VMware Change Block Tracking (CBT) bug 2090639 documentation
Serious VMware Change Block Tracking (CBT) bug (2090639) - ReliableDR Replication impact
Potential impacts of VMWare CBT bug in ReliableDR Replication jobs.
Description of VMware bug 2090639
Recently VMware released a knowledge base article (link here), that potentially has significant impact on any product relying on the VMware API for Data Protection. VMware has confirmed in the KB titled QueryChangedDiskAreas command returns incorrect sectors after extending virtual machine vmdk file with Changed Block Tracking (CBT) enabled (2090639)*. RDR versions 3.x do utilize this API when obtaining the blocks in use for full replications in ReliabeDR Replication jobs.
“This issue occurs on a virtual machine with Changed Block Tracking (CBT) enabled, when extending a virtual disk (vmdk) file to a size strictly above 128 GB, due to the block tracking information being recalculated incorrectly.”
ReliableDR Replication potential impacts
Initial ReliableDR replication:
The initial full replication (or seeding) of a VM on a VMFS volume may be impacted by this bug if CBT had been enabled sometime in the past AND the VMDK was expanded as explained in 2090639 prior to the initial full replication (or seeding) by ReliableDR.
Subsequent Full replications:
You may be impacted by this bug after the initial full ReliableDR replication only if the VM’s VMDK is as explained in 2090639, AND you run a Full replication of the VM after the VMDK expansion, by manually changing the VM Full setting to On.
Identifying Potential impact
The good news is that ReliableDR will automatically detect many types of VM corruption during its automated RPO/RTO testing of the replicated VM. However, it is possible that some types of corruption may not be detected by these automated tests.

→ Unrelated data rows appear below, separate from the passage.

(* ===== verification/Event.v ===== *)
(** * Events

    - [Module Coordinate]: [event/coordinate.rs], the [kind:author:identifier]
      address and its wire form;
    - [Module Event]: [event/event.rs], [event/mod.rs] and [event/unsigned.rs]:
      the signed event, its canonical serialization, id and verification;
    - [Module EventBuilder]: [event/builder.rs];
    - [Module Nip40], [Module Nip70], [Module Nip09]: [nips/nip40.rs],
      [nips/nip70.rs] and [nips/nip09.rs].

    An event's tag list is kept as the items of its [Tags.t]: the index cache is
    a function of them ([Tags.indexes_coherent]). *)

From Stdlib Require Import Ascii NArith Lia.
From S2P Require Import Prelude Encoding Text Ids Tags.

(** ** Coordinates *)

Module Coordinate.

Record t := mk { kind : Kind; author : PublicKey; identifier : string }.

Inductive Error :=
| Malformed (s : string)
| InvalidKind (s : string)
| InvalidAuthor (e : PublicKey.Error).

#[global] Instance t_eq_dec : EqDecision t.
Proof. solve_decision. Defined.

Section coordinate.
Context `{FasterHex, Secp256k1}.

Definition to_wire (c : t) : string :=
  Dec.to_string (kind c) +:+ ":" +:+ PublicKey.to_hex (author c) +:+ ":" +:+ identifier c.

Definition from_str (s : string) : result t Error :=
  match splitn 3 ":" s with
  | [k; a; ident] =>
      match Dec.parse_u16 k with
      | None => Err (InvalidKind k)
      | Some kd =>
          let? author := map_err InvalidAuthor (PublicKey.parse a) in
          Ok (mk kd author ident)
      end
  | _ => Err (Malformed s)
  end.

Definition parse (input : string) : result t Error := from_str input.
End coordinate.

Lemma digits_no_colon s : Dec.string_forallb Dec.is_digit_char s = true → no_char ":" s = true.
Proof.
  induction s as [|c s IH]; simpl; [done|]. intros [Hc Hs]%andb_prop. rewrite IH by done.
  rewrite andb_true_r. destruct (Ascii.eqb_spec c ":"%char); [|done]. by subst.
Qed.

Lemma hex_no_colon s : forallb Hex.is_lower_hex_byte (as_bytes s) = true → no_char ":" s = true.
Proof.
  induction s as [|c s IH]; [done|]. rewrite as_bytes_cons. cbn [forallb no_char].
  intros [Hc Hs]%andb_prop. rewrite IH by done.
  rewrite andb_true_r. destruct (Ascii.eqb_spec c ":"%char); [|done]. by subst.
Qed.

Section laws.
Context `{FasterHex, !FasterHexLaws, Secp256k1}.

Lemma from_str_to_wire_ok c :
  (kind c <= Dec.u16_max)%N → PublicKey.valid (author c) → from_str (to_wire c) = Ok c.
Proof.
  intros Hk Hv. unfold from_str, to_wire. cbn [splitn].
  repeat match goal with |- context [":" +:+ ?x] => change (":" +:+ x) with (String ":" x) end.
  rewrite split_once_app by apply digits_no_colon, Dec.to_string_digits.
  rewrite split_once_app.
  2:{ apply hex_no_colon. unfold PublicKey.to_hex. rewrite hex_encode_spec.
      apply Hex.fmt_lower_is_hex. }
  unfold Dec.parse_u16. rewrite Dec.parse_to_string by done.
  rewrite PublicKey.pk_parse_to_hex by done. by destruct c.
Qed.

Lemma from_str_valid s c :
  from_str s = Ok c → (kind c <= Dec.u16_max)%N ∧ PublicKey.valid (author c).
Proof.
  unfold from_str. destruct (splitn 3 ":" s) as [|k [|a [|ident [|]]]]; try done.
  destruct (Dec.parse_u16 k) as [kd|] eqn:Ek; [|done].
  destruct (PublicKey.parse a) as [pk|] eqn:Ea; simpl; [|done]. intros [= <-]; simpl.
  split; [by eapply Dec.parse_uint_bound|by eapply PublicKey.parse_valid].
Qed.
End laws.

End Coordinate.
Abbreviation Coordinate := Coordinate.t.

Section tags_coordinates.
Context `{FasterHex, Secp256k1}.
(** [Tags::coordinates] and the [a] tag constructors. *)
Definition tags_coordinates (items : list Tag) : list Coordinate :=
  omap (λ tag, Tag.content tag ≫= λ c, result_ok (Coordinate.parse c))
    (Tags.find_letter items Alphabet.A).
Definition tag_a (c : Coordinate) : Tag :=
  Tag.with_ (Tag.lower Alphabet.A) [Coordinate.to_wire c].
Definition tag_a_with_relay (c : Coordinate) (relay : string) : Tag :=
  Tag.with_ (Tag.lower Alphabet.A) [Coordinate.to_wire c; relay].
End tags_coordinates.

(** ** Events *)

(** JSON values: the data model between the types and the JSON text.  A number
    that is not a non-negative integer is kept as its text. *)
Inductive Json :=
| JNull
| JBool (b : bool)
| JNum (n : N)
| JNumOther (text : string)
| JStr (s : string)
| JArr (vs : list Json)
| JObj (entries : list (string * Json)).

(** [serde_json::to_writer] on a byte vector, SHA-256 and BIP-340. *)
Class EventCrypto := {
  json_to_vec : Json → list byte;
  sha256 : list byte → bytes32;
  secret_key : Type;
  xonly_public_key : secret_key → PublicKey;
  sign_schnorr : secret_key → list byte → list byte;
  verify_schnorr : list byte → list byte → PublicKey → bool;
}.

(** A signature made with a key verifies under its public key. *)
Class EventCryptoLaws `{EventCrypto} : Prop := {
  verify_sign : ∀ sk msg, verify_schnorr (sign_schnorr sk msg) msg (xonly_public_key sk) = true;
}.
Arguments EventCryptoLaws : clear implicits.
Arguments EventCryptoLaws {_}.

Module Event.

Record t := mk {
  id : EventId;
  pubkey : PublicKey;
  created_at : Timestamp;
  kind : Kind;
  tags : list Tag;
  content : string;
  sig : list byte;
}.

Inductive Error := InvalidId | InvalidSignature.

#[global] Instance t_eq_dec : EqDecision t.
Proof. solve_decision. Defined.

(** The ranges of the machine integers an event carries, and tags with a head. *)
Definition wf (e : t) : Prop :=
  (created_at e <= Dec.u64_max)%N ∧ (kind e <= Dec.u16_max)%N ∧ Forall Tag.wf (tags e).

#[global] Instance wf_dec e : Decision (wf e).
Proof. unfold wf, Tag.wf. apply _. Defined.

Section crypto.
Context `{FasterHex, EventCrypto}.

(** The tuple [[0, pubkey, created_at, kind, tags, content]]. *)
Definition canonical_value (pubkey : PublicKey) (created_at : Timestamp) (kind : Kind)
    (tags : list Tag) (content : string) : Json :=
  JArr [JNum 0; JStr (PublicKey.to_hex pubkey); JNum created_at; JNum kind;
        JArr ((λ tag, JArr (JStr <$> Tag.values tag)) <$> tags); JStr content].

Definition canonical_bytes (pubkey : PublicKey) (created_at : Timestamp) (kind : Kind)
    (tags : list Tag) (content : string) : list byte :=
  json_to_vec (canonical_value pubkey created_at kind tags content).

Definition compute_event_id (pubkey : PublicKey) (created_at : Timestamp) (kind : Kind)
    (tags : list Tag) (content : string) : EventId :=
  EventId.from_byte_array (sha256 (canonical_bytes pubkey created_at kind tags content)).

Definition verify_id (e : t) : bool :=
  bool_decide (compute_event_id (pubkey e) (created_at e) (kind e) (tags e) (content e) = id e).

Definition verify_signature (e : t) : bool :=
  verify_schnorr (sig e) (EventId.to_byte_array (id e)) (pubkey e).

Definition verify (e : t) : result unit Error :=
  if negb (verify_id e) then Err InvalidId
  else if negb (verify_signature e) then Err InvalidSignature
  else Ok tt.
End crypto.

End Event.
Abbreviation Event := Event.t.

Module UnsignedEvent.

Record t := mk {
  id : EventId;
  pubkey : PublicKey;
  created_at : Timestamp;
  kind : Kind;
  tags : list Tag;
  content : string;
}.

Inductive Error := SignerMismatch.

Section unsigned.
Context `{FasterHex, EventCrypto}.

Definition new (pubkey : PublicKey) (created_at : Timestamp) (kind : Kind)
    (tags : list Tag) (content : string) : t :=
  mk (Event.compute_event_id pubkey created_at kind tags content)
    pubkey created_at kind tags content.

Definition compute_id (u : t) : EventId :=
  Event.compute_event_id (pubkey u) (created_at u) (kind u) (tags u) (content u).

Definition sign_with_keys (u : t) (keys : secret_key) : result Event Error :=
  if negb (bool_decide (xonly_public_key keys = pubkey u)) then Err SignerMismatch
  else
    let canonical_id := compute_id u in
    let signature := sign_schnorr keys (EventId.to_byte_array canonical_id) in
    Ok (Event.mk canonical_id (pubkey u) (created_at u) (kind u) (tags u) (content u) signature).
End unsigned.

(** A signed event has the fields of the unsigned one, the canonical id, and
    verifies. *)
Lemma sign_verifies `{FasterHex, EventCrypto, !EventCryptoLaws} u keys e :
  sign_with_keys u keys = Ok e →
  Event.verify e = Ok tt ∧
  e = Event.mk (compute_id u) (pubkey u) (created_at u) (kind u) (tags u) (content u)
        (sign_schnorr keys (EventId.to_byte_array (compute_id u))).
Proof.
  unfold sign_with_keys. case_bool_decide as Hk; simpl; [|done]. intros [= <-]. split; [|done].
  unfold Event.verify, Event.verify_id, Event.verify_signature. simpl.
  rewrite bool_decide_true by done. simpl. by rewrite <-Hk, verify_sign.
Qed.

End UnsignedEvent.
Abbreviation UnsignedEvent := UnsignedEvent.t.

(** ** The event builder *)

Module EventBuilder.

Record t := mk {
  kind : Kind;
  content : string;
  tags : Tags.t;
  created_at : option Timestamp;
}.

Inductive Error :=
| Clock
| Signer (e : UnsignedEvent.Error).

Definition new (kind : Kind) (content : string) : t := mk kind content Tags.new None.
Definition text_note (content : string) : t := new Kind.TEXT_NOTE content.
Definition set_kind (b : t) (k : Kind) : t := mk k (content b) (tags b) (created_at b).
Definition set_content (b : t) (c : string) : t := mk (kind b) c (tags b) (created_at b).
Definition set_tags (b : t) (ts : Tags.t) : t := mk (kind b) (content b) ts (created_at b).
Definition set_created_at (b : t) (ts : Timestamp) : t :=
  mk (kind b) (content b) (tags b) (Some ts).
Definition add_tag (b : t) (tag : Tag) : t := set_tags b (Tags.push (tags b) tag).
Definition add_tags (b : t) (ts : list Tag) : t := set_tags b (Tags.extend (tags b) ts).

Section build.
Context `{FasterHex, EventCrypto}.

(** [clock] is what [Timestamp::now] returns ([None]: clock before the epoch). *)
Definition build_unsigned (clock : option Timestamp) (b : t) (pubkey : PublicKey) :
    result UnsignedEvent Error :=
  let? created_at := match created_at b with
                     | Some ts => Ok ts
                     | None => ok_or clock Clock
                     end in
  Ok (UnsignedEvent.new pubkey created_at (kind b) (Tags.items (tags b)) (content b)).

Definition sign_with_keys (clock : option Timestamp) (b : t) (keys : secret_key) :
    result Event Error :=
  let? unsigned := build_unsigned clock b (xonly_public_key keys) in
  map_err Signer (UnsignedEvent.sign_with_keys unsigned keys).
End build.

(** What [sign_with_keys] makes of a builder. *)
Lemma sign_Ok `{FasterHex, EventCrypto} clock b keys e :
  sign_with_keys clock b keys = Ok e →
  ∃ ts, (created_at b = Some ts ∨ (created_at b = None ∧ clock = Some ts)) ∧
    let i := Event.compute_event_id (xonly_public_key keys) ts (kind b)
               (Tags.items (tags b)) (content b) in
    e = Event.mk i (xonly_public_key keys) ts (kind b) (Tags.items (tags b))
          (content b) (sign_schnorr keys (EventId.to_byte_array i)).
Proof.
  unfold sign_with_keys, build_unsigned.
  destruct (created_at b) as [ts|]; [|destruct clock as [ts|]]; simpl; [| |done].
  all: unfold UnsignedEvent.sign_with_keys; simpl; rewrite bool_decide_true by done; simpl.
  all: intros [= <-]; exists ts; split; [auto|done].
Qed.

Lemma signed_builder_verifies `{FasterHex, EventCrypto, !EventCryptoLaws} clock b keys e :
  sign_with_keys clock b keys = Ok e → Event.verify e = Ok tt.
Proof.
  unfold sign_with_keys. destruct (build_unsigned clock b _) as [u|]; simpl; [|done].
  destruct (UnsignedEvent.sign_with_keys u keys) as [e'|] eqn:E; simpl; [|done]. intros [= <-].
  by apply UnsignedEvent.sign_verifies in E as [? _].
Qed.

End EventBuilder.
Abbreviation EventBuilder := EventBuilder.t.

(** ** NIP-40: expiration *)

Module Nip40.

Definition EXPIRATION_TAG : string := "expiration".

Inductive ExpirationError :=
| MissingValue
| InvalidTimestamp (s : string).

Definition parse_expiration (event : Event) : result (option Timestamp) ExpirationError :=
  match Tags.find_first (Event.tags event) (TagKind.from_wire EXPIRATION_TAG) with
  | None => Ok None
  | Some tag =>
      match Tag.get tag 1 with
      | None => Err MissingValue
      | Some value =>
          match Dec.parse_u64 value with
          | None => Err (InvalidTimestamp value)
          | Some secs => Ok (Some secs)
          end
      end
  end.

Definition is_expired (event : Event) (now : Timestamp) : result bool ExpirationError :=
  let? deadline := parse_expiration event in
  Ok (match deadline with Some d => (d <=? now)%N | None => false end).

(** [EventBuilder::expiration]. *)
Definition expiration (b : EventBuilder) (ts : Timestamp) : EventBuilder :=
  let kind := TagKind.from_wire EXPIRATION_TAG in
  let tag := Tag.with_ kind [Dec.to_string ts] in
  EventBuilder.set_tags b (Tags.replace_or_push (EventBuilder.tags b) kind tag).

End Nip40.

(** ** NIP-70: protected events *)

Module Nip70.

Definition PROTECTED_TAG : string := "-".

Definition is_protected (event : Event) : bool :=
  bool_decide (is_Some (Tags.find_first (Event.tags event) (TagKind.from_wire PROTECTED_TAG))).

(** [EventBuilder::protected]. *)
Definition protected (b : EventBuilder) : EventBuilder :=
  let tag := Tag.with_ (TagKind.from_wire PROTECTED_TAG) [] in
  EventBuilder.set_tags b (Tags.push_unique_kind (EventBuilder.tags b) tag).

End Nip70.

(** ** NIP-09: deletion requests *)

Module Nip09.

Definition KIND_TAG : string := "k".

Record DeletionRequest := mkRequest {
  event_ids : list EventId;
  coordinates : list Coordinate;
  kinds : list Kind;
  reason : string;
}.

Inductive DeletionError :=
| UnexpectedKind (k : Kind)
| MissingTagValue (tag : string)
| InvalidEventId (e : EventId.Error)
| InvalidCoordinate (e : Coordinate.Error)
| InvalidKindHint (s : string).

Section nip09.
Context `{FasterHex, Secp256k1}.

Definition to_tags (r : DeletionRequest) : list Tag :=
  (Tag.e <$> event_ids r) ++ (tag_a <$> coordinates r) ++ (Tag.k <$> kinds r).

(** One iteration of the loop of [from_event]. *)
Definition from_event_step (request : DeletionRequest) (tag : Tag) :
    result DeletionRequest DeletionError :=
  let head := Tag.kind tag in
  if decide (head = Tag.lower Alphabet.E) then
    let? value := ok_or (Tag.get tag 1) (MissingTagValue "e") in
    let? i := map_err InvalidEventId (EventId.parse value) in
    Ok (mkRequest (event_ids request ++ [i]) (coordinates request) (kinds request)
          (reason request))
  else if decide (head = Tag.lower Alphabet.A) then
    let? value := ok_or (Tag.get tag 1) (MissingTagValue "a") in
    let? c := map_err InvalidCoordinate (Coordinate.from_str value) in
    Ok (mkRequest (event_ids request) (coordinates request ++ [c]) (kinds request)
          (reason request))
  else if decide (head = TagKind.from_wire KIND_TAG) then
    let? value := ok_or (Tag.get tag 1) (MissingTagValue "k") in
    let? raw := ok_or (Dec.parse_u16 value) (InvalidKindHint value) in
    Ok (mkRequest (event_ids request) (coordinates request) (kinds request ++ [raw])
          (reason request))
  else Ok request.

Fixpoint from_event_loop (request : DeletionRequest) (tags : list Tag) :
    result DeletionRequest DeletionError :=
  match tags with
  | [] => Ok request
  | tag :: tags' =>
      let? request' := from_event_step request tag in from_event_loop request' tags'
  end.

Definition from_event (event : Event) : result DeletionRequest DeletionError :=
  if negb (Event.kind event =? Kind.EVENT_DELETION)%N then Err (UnexpectedKind (Event.kind event))
  else from_event_loop (mkRequest [] [] [] (Event.content event)) (Event.tags event).

(** [EventBuilder::deletion]. *)
Definition deletion (request : DeletionRequest) : EventBuilder :=
  EventBuilder.add_tags (EventBuilder.new Kind.EVENT_DELETION (reason request))
    (to_tags request).

Definition validate_target_authority (deletion : Event) (target_author : PublicKey) : bool :=
  bool_decide (Event.pubkey deletion = target_author).
End nip09.

End Nip09.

In this case, you will need to manually reset CBT on the VM and perform a new full ReliableDR replication.
ReliableDR Replication workaround
If you know that your VM’s VMDK was expanded as described prior to the first full replication of the VM by ReliableDR, or if you know that you have expanded the VMDK as described and have subsequently initiated another manual full replication, then as a precaution, you should manually reset change block tracking (CBT) of the VM and run a new full replication of the data. For details on manually resetting CBT, see this VMware article: KB2139574.
Q: Will Unitrends provide a fix?
A: ReliableDR 4.0, available in Q1 2015, has a fix for this issue.
Q: Are the other ReliableDR jobs impacted?
A: No. ReliableDR Storage Replication, Unitrends Backup, and CertifiedReplica jobs are not impacted by this bug.
Q: If I reset CBT and run a Full replication, could I encounter this issue again on the VM?
A: Yes, this issue occurs any time the VMDK is expanded past the 128GB boundary or any power of 2 above 128GB (e.g. 256GB, 512GB, 1024GB, and so on).
Q: What if an incremental fails and I need to resync the disk size, will I risk data corruption?
A: No. If you resync the replica’s disk size you do not run into the VMware CBT issue. Whenever the VMDK is resized, the next incremental ReliableDR Replicaion fails and you are prompted to resync the disk size. This standard resync procedure does not pose any risk.
Q: Is there any problem with ReliableDR Replication jobs where the VMs are running on NFS or RDM disks?
A: No. Only VMs that are in VMFS volumes encounter this VMware CBT issue.